------ Extracted entries ------

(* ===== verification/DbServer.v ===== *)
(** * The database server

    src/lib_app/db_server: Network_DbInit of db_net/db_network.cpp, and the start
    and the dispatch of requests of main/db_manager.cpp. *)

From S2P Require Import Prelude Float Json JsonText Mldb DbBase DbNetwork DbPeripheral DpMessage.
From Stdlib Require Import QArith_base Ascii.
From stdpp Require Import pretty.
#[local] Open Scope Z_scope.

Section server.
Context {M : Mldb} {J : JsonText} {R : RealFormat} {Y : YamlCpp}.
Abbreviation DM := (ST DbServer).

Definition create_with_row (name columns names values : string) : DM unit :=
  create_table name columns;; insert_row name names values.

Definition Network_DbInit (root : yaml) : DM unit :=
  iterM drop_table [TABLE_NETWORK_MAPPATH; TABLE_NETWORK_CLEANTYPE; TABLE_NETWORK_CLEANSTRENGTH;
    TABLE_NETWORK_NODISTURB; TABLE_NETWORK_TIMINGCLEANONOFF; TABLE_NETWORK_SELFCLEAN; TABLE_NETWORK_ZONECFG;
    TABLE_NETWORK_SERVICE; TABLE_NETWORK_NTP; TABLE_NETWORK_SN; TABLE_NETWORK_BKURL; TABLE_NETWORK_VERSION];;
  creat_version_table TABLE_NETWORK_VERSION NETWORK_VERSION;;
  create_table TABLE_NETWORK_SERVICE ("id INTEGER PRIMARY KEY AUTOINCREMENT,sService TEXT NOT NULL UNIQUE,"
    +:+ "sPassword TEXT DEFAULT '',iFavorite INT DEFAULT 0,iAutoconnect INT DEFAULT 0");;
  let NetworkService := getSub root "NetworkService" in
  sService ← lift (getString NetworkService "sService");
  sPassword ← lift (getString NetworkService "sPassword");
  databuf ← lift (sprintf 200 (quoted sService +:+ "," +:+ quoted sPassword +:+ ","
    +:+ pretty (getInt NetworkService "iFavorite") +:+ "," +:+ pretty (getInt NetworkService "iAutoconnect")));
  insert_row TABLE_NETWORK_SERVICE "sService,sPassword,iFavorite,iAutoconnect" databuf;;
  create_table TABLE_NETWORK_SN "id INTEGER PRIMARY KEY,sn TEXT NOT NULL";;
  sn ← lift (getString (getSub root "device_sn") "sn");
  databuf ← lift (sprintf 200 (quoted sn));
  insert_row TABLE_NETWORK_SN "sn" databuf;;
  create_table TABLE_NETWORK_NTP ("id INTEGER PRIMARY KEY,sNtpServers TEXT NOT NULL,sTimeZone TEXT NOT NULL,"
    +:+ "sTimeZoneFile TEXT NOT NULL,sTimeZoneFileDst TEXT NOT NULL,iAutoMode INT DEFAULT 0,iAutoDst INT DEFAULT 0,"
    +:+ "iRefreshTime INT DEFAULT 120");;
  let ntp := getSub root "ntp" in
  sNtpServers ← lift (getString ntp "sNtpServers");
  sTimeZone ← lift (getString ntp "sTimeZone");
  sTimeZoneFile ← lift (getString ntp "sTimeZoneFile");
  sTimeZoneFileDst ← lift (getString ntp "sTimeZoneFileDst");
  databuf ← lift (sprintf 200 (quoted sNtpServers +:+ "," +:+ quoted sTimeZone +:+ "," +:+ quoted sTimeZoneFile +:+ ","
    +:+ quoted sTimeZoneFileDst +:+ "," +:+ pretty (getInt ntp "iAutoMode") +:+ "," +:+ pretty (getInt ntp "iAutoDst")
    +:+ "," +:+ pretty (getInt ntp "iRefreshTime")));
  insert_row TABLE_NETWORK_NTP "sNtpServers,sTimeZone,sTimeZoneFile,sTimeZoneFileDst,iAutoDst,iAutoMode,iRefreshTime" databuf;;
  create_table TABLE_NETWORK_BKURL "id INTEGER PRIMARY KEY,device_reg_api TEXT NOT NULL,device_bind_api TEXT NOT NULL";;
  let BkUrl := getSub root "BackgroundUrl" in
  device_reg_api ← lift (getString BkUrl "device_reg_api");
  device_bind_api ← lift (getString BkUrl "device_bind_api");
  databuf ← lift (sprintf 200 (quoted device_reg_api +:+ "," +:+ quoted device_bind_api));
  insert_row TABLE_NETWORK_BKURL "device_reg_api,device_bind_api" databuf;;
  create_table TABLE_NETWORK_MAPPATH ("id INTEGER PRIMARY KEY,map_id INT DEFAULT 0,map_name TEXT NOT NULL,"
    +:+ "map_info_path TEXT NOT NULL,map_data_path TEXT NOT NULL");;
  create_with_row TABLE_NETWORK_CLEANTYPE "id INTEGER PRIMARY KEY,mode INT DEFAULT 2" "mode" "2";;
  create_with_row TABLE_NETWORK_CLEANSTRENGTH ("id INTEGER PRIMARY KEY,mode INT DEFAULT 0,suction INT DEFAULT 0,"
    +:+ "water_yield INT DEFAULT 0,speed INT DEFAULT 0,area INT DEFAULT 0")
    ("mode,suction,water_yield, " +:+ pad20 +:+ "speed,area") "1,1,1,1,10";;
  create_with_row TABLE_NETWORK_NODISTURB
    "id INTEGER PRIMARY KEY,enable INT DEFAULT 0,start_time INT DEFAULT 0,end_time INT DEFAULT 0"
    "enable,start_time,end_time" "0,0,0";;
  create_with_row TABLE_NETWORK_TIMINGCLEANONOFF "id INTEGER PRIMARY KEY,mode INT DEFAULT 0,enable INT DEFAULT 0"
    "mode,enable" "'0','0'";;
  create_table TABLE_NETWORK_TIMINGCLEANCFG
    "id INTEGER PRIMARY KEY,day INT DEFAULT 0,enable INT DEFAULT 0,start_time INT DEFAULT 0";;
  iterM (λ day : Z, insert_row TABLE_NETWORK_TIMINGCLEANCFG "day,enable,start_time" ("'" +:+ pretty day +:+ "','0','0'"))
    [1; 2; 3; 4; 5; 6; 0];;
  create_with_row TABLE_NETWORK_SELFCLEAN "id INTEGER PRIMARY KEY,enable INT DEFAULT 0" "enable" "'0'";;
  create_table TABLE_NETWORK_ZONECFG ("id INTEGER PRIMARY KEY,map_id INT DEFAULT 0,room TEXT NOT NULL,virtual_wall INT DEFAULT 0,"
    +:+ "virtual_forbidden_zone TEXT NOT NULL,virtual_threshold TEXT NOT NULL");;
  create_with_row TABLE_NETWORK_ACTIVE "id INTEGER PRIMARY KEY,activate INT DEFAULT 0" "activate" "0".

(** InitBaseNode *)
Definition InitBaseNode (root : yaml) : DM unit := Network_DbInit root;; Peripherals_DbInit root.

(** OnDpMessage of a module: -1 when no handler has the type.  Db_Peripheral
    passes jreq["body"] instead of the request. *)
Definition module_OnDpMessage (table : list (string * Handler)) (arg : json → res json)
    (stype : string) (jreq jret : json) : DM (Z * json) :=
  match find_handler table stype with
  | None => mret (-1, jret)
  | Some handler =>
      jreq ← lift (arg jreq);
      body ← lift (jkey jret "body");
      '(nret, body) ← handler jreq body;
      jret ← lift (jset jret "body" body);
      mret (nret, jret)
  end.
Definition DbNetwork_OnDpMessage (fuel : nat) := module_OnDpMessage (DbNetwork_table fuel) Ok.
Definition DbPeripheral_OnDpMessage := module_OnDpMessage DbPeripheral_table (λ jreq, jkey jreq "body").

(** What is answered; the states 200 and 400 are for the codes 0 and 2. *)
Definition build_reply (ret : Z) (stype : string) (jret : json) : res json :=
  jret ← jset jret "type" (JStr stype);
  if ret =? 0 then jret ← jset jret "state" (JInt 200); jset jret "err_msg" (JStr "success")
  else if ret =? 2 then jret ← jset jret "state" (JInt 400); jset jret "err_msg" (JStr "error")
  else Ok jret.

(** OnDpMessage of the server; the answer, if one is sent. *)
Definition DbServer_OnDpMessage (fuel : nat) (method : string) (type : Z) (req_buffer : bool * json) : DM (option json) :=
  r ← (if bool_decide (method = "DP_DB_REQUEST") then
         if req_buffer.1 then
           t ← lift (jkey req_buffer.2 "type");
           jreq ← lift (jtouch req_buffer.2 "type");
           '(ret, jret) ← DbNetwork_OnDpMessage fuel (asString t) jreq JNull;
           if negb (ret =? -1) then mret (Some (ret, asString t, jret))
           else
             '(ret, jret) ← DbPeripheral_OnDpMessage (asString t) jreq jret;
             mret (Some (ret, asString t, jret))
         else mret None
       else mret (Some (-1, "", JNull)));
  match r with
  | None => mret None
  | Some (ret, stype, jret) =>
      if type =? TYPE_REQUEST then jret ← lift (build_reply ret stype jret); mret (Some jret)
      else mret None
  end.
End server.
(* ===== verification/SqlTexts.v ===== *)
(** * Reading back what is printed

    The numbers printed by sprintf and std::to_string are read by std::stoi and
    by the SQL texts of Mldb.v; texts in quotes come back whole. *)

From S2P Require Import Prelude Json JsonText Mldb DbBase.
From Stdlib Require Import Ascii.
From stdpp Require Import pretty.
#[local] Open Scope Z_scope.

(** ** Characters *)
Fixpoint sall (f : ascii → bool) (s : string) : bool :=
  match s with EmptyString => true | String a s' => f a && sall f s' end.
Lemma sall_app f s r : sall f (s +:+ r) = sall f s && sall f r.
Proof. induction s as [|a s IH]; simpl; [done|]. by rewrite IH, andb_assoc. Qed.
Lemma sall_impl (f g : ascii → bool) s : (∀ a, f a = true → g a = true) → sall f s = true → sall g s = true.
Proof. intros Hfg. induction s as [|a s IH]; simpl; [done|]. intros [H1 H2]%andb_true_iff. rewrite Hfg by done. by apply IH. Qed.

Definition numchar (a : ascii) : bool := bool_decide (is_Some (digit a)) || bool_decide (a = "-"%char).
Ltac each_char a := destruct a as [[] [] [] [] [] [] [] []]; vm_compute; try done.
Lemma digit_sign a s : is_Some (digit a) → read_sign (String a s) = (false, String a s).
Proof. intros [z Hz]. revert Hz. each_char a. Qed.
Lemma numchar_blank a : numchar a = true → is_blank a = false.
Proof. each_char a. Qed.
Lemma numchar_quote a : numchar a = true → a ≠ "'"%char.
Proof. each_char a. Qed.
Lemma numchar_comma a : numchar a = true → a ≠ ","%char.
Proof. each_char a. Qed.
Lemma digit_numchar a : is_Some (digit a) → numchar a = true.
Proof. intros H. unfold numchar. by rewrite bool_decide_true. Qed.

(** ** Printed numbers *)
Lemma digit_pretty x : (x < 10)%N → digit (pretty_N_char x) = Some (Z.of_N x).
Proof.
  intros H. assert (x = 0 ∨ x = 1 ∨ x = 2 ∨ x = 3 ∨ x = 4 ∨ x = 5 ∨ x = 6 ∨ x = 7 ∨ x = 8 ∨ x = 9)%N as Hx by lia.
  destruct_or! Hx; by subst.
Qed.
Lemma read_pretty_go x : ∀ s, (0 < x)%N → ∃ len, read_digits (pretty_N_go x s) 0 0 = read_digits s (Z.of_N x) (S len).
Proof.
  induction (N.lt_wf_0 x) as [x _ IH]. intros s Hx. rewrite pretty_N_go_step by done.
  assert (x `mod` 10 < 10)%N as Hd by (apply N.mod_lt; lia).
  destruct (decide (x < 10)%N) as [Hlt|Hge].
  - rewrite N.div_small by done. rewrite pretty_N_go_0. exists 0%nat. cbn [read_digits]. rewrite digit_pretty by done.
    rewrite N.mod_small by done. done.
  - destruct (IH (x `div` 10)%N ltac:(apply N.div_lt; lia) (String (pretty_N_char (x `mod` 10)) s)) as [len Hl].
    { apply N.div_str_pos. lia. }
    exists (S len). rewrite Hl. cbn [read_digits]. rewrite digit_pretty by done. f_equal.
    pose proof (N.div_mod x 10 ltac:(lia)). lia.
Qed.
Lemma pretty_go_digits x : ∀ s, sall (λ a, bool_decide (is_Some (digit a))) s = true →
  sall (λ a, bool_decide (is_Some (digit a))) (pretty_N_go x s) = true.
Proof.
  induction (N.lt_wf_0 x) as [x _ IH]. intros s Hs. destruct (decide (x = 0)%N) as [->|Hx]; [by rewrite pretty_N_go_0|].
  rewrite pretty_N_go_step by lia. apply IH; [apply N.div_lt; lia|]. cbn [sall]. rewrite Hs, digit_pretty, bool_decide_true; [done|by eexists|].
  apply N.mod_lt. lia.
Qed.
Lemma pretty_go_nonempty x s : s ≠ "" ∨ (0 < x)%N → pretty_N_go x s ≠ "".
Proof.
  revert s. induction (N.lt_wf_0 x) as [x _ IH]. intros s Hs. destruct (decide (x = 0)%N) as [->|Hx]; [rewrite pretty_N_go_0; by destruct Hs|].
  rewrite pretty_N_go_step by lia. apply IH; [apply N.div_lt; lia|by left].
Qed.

------

Directions for this task: Considering the entries above, how many lines contain "sPassword"? Give that number with nothing else.

Exercise result: 4